*DATA RECORDS*:
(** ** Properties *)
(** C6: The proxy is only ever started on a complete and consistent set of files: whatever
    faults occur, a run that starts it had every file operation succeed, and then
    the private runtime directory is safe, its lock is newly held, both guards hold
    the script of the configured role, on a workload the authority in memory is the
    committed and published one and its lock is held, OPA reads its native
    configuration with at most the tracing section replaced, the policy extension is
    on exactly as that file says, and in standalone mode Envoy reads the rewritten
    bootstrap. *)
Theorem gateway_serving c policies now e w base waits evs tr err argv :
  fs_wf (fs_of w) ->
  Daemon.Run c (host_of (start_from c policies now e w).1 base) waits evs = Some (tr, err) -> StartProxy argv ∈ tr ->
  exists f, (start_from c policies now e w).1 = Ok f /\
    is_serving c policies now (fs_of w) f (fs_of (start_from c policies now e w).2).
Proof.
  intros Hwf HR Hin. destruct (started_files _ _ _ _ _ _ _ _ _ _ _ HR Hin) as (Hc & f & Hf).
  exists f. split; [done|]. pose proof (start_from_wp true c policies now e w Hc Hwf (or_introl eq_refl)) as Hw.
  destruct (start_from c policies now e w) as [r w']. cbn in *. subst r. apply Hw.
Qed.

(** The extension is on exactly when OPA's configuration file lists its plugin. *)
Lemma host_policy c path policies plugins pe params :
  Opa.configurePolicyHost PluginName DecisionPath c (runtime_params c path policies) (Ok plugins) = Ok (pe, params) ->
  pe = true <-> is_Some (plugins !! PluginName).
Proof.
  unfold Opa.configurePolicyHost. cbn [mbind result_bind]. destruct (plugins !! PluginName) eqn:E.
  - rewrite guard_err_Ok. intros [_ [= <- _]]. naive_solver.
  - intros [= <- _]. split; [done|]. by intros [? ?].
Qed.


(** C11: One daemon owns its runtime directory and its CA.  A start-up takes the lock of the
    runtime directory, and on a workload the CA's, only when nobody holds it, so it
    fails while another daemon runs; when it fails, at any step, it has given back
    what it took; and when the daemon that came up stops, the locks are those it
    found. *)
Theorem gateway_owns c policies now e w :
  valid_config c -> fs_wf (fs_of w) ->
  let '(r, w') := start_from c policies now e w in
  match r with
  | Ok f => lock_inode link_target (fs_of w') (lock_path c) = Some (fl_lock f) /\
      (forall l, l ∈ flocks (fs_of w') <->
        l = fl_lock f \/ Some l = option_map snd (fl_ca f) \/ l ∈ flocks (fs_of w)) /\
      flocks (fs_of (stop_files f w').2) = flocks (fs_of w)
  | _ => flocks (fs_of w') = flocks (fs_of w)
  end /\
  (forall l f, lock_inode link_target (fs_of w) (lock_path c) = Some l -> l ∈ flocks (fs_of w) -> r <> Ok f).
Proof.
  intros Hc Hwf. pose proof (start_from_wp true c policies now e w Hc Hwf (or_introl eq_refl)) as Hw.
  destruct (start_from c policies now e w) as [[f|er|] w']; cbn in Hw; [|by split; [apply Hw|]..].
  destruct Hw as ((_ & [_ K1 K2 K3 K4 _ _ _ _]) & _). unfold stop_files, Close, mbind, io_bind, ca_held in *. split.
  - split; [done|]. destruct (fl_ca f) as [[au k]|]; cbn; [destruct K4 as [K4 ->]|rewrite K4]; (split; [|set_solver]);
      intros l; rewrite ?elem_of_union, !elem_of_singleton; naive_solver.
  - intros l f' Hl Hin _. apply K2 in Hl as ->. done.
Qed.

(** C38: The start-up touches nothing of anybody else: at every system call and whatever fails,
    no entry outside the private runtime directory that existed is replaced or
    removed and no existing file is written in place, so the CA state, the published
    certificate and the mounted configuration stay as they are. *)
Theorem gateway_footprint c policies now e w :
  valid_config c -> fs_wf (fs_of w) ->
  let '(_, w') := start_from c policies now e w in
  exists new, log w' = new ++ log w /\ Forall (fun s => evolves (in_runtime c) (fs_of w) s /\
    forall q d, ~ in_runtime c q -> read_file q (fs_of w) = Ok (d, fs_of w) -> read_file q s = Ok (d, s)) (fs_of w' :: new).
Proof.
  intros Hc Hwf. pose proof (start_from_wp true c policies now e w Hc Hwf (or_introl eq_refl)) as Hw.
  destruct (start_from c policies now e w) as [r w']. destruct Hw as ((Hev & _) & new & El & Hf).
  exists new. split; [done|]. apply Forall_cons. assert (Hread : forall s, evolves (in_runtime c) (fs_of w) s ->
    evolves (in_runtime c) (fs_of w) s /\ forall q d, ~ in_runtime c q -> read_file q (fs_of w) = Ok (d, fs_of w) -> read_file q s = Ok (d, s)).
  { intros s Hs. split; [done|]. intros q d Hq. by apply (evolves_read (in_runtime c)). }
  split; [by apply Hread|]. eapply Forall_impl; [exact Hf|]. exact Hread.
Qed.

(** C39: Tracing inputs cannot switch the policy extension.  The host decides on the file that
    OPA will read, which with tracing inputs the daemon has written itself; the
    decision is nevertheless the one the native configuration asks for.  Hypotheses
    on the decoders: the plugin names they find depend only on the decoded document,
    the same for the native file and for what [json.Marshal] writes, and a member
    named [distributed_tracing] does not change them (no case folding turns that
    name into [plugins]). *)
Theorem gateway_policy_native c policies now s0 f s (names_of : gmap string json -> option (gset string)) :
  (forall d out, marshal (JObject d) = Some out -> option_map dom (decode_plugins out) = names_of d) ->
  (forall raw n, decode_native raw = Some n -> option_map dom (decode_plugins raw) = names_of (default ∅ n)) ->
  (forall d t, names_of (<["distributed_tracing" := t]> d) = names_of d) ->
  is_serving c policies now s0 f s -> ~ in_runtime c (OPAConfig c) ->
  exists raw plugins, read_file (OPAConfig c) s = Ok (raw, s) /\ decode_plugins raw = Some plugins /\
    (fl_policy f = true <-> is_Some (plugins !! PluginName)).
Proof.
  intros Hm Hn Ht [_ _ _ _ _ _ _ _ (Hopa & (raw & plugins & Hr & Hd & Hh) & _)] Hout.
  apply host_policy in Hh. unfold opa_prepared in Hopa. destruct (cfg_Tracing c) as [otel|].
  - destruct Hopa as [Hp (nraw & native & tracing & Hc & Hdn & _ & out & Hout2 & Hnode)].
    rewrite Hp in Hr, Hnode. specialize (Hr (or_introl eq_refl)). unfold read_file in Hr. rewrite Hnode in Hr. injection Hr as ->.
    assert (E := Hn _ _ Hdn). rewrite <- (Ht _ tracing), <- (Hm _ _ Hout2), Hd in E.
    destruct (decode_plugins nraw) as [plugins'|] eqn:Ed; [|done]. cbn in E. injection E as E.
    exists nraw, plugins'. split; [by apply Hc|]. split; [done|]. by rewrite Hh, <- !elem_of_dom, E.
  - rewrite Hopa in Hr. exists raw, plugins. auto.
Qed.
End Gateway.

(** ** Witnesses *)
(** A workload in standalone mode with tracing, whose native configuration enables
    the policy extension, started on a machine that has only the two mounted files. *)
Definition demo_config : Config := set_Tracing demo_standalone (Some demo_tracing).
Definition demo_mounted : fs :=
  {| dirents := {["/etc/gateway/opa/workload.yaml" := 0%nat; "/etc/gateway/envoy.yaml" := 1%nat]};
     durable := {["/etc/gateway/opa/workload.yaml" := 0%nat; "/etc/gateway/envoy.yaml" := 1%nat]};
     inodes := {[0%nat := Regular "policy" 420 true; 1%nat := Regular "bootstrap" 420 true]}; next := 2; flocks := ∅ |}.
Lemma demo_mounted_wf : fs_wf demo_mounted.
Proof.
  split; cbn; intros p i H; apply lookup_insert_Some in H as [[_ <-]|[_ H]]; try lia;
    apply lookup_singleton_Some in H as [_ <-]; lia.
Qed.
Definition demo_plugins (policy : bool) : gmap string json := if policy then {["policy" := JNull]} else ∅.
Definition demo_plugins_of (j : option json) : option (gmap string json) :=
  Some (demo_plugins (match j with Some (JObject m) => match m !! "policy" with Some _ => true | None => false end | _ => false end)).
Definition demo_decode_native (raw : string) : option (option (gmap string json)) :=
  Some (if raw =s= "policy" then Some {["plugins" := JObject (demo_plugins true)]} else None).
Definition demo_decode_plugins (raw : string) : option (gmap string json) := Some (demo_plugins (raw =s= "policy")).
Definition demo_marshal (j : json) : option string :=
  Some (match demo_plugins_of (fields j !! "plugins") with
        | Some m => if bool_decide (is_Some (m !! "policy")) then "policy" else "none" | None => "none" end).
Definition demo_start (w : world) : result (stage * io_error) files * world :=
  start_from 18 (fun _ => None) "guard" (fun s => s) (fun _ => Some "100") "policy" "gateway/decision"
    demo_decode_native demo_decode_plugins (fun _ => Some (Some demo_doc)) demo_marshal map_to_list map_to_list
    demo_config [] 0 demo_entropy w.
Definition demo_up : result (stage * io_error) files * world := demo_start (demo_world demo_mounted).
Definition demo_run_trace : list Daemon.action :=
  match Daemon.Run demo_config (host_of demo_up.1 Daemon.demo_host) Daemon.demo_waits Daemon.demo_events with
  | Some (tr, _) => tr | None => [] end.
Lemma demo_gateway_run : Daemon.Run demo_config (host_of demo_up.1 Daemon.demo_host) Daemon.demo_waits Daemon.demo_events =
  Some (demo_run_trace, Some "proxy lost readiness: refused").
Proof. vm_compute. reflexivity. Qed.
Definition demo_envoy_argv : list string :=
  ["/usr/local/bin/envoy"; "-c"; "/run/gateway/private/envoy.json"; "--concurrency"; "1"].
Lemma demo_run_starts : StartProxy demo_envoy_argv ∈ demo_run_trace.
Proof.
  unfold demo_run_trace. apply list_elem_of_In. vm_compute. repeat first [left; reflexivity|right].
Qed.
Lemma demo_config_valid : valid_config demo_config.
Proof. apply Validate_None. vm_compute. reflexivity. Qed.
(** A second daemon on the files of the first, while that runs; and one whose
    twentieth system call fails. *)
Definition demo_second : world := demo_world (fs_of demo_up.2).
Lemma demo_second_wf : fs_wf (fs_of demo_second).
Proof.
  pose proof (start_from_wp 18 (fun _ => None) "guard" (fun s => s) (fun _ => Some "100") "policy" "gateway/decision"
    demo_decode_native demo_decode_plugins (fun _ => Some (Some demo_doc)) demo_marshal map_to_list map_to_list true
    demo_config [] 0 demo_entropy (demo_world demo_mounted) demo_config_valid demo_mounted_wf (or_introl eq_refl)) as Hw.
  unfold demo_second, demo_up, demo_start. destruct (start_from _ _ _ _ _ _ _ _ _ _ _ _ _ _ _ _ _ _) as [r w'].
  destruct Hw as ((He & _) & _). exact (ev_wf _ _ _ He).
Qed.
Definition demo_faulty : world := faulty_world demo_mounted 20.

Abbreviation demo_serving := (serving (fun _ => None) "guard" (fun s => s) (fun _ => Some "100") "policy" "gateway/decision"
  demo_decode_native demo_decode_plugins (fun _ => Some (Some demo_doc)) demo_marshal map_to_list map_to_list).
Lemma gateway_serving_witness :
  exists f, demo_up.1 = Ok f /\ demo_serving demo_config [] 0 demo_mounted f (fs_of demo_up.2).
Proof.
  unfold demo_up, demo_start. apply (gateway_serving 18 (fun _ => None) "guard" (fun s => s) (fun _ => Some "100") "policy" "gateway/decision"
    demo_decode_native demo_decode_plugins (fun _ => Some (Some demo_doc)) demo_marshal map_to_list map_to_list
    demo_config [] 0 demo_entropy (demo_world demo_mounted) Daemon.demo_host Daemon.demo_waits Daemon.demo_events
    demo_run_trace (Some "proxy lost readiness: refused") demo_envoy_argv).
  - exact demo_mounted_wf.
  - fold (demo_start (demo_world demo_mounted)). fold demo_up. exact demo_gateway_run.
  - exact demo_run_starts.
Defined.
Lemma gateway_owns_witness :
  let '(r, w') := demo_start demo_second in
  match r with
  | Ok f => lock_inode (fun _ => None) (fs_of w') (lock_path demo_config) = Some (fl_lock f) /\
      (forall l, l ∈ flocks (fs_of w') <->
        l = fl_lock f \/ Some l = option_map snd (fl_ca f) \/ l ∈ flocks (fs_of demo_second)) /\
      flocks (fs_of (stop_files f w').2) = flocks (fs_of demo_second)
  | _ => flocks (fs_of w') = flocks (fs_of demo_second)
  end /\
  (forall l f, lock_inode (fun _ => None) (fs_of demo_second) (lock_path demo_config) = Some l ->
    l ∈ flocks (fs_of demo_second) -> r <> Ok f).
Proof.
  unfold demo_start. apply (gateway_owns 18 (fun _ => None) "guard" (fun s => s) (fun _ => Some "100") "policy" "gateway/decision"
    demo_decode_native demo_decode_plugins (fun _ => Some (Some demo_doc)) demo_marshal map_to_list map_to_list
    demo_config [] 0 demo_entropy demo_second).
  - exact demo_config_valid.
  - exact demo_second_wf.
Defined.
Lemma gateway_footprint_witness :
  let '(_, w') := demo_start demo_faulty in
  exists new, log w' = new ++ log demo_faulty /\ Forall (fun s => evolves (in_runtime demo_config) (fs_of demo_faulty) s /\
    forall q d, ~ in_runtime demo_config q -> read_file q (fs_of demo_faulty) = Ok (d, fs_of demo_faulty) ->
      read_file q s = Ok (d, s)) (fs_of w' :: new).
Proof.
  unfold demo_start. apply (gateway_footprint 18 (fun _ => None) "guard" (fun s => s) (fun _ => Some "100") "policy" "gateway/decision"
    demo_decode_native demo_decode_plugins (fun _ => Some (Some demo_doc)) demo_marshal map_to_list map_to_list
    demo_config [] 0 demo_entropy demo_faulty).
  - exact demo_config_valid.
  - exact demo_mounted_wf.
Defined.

*WORK INSTRUCTION*: The job here is to find each line above with the word "whatever" and copy it.

*TASK RESULT*:
(** C6: The proxy is only ever started on a complete and consistent set of files: whatever
(** C38: The start-up touches nothing of anybody else: at every system call and whatever fails,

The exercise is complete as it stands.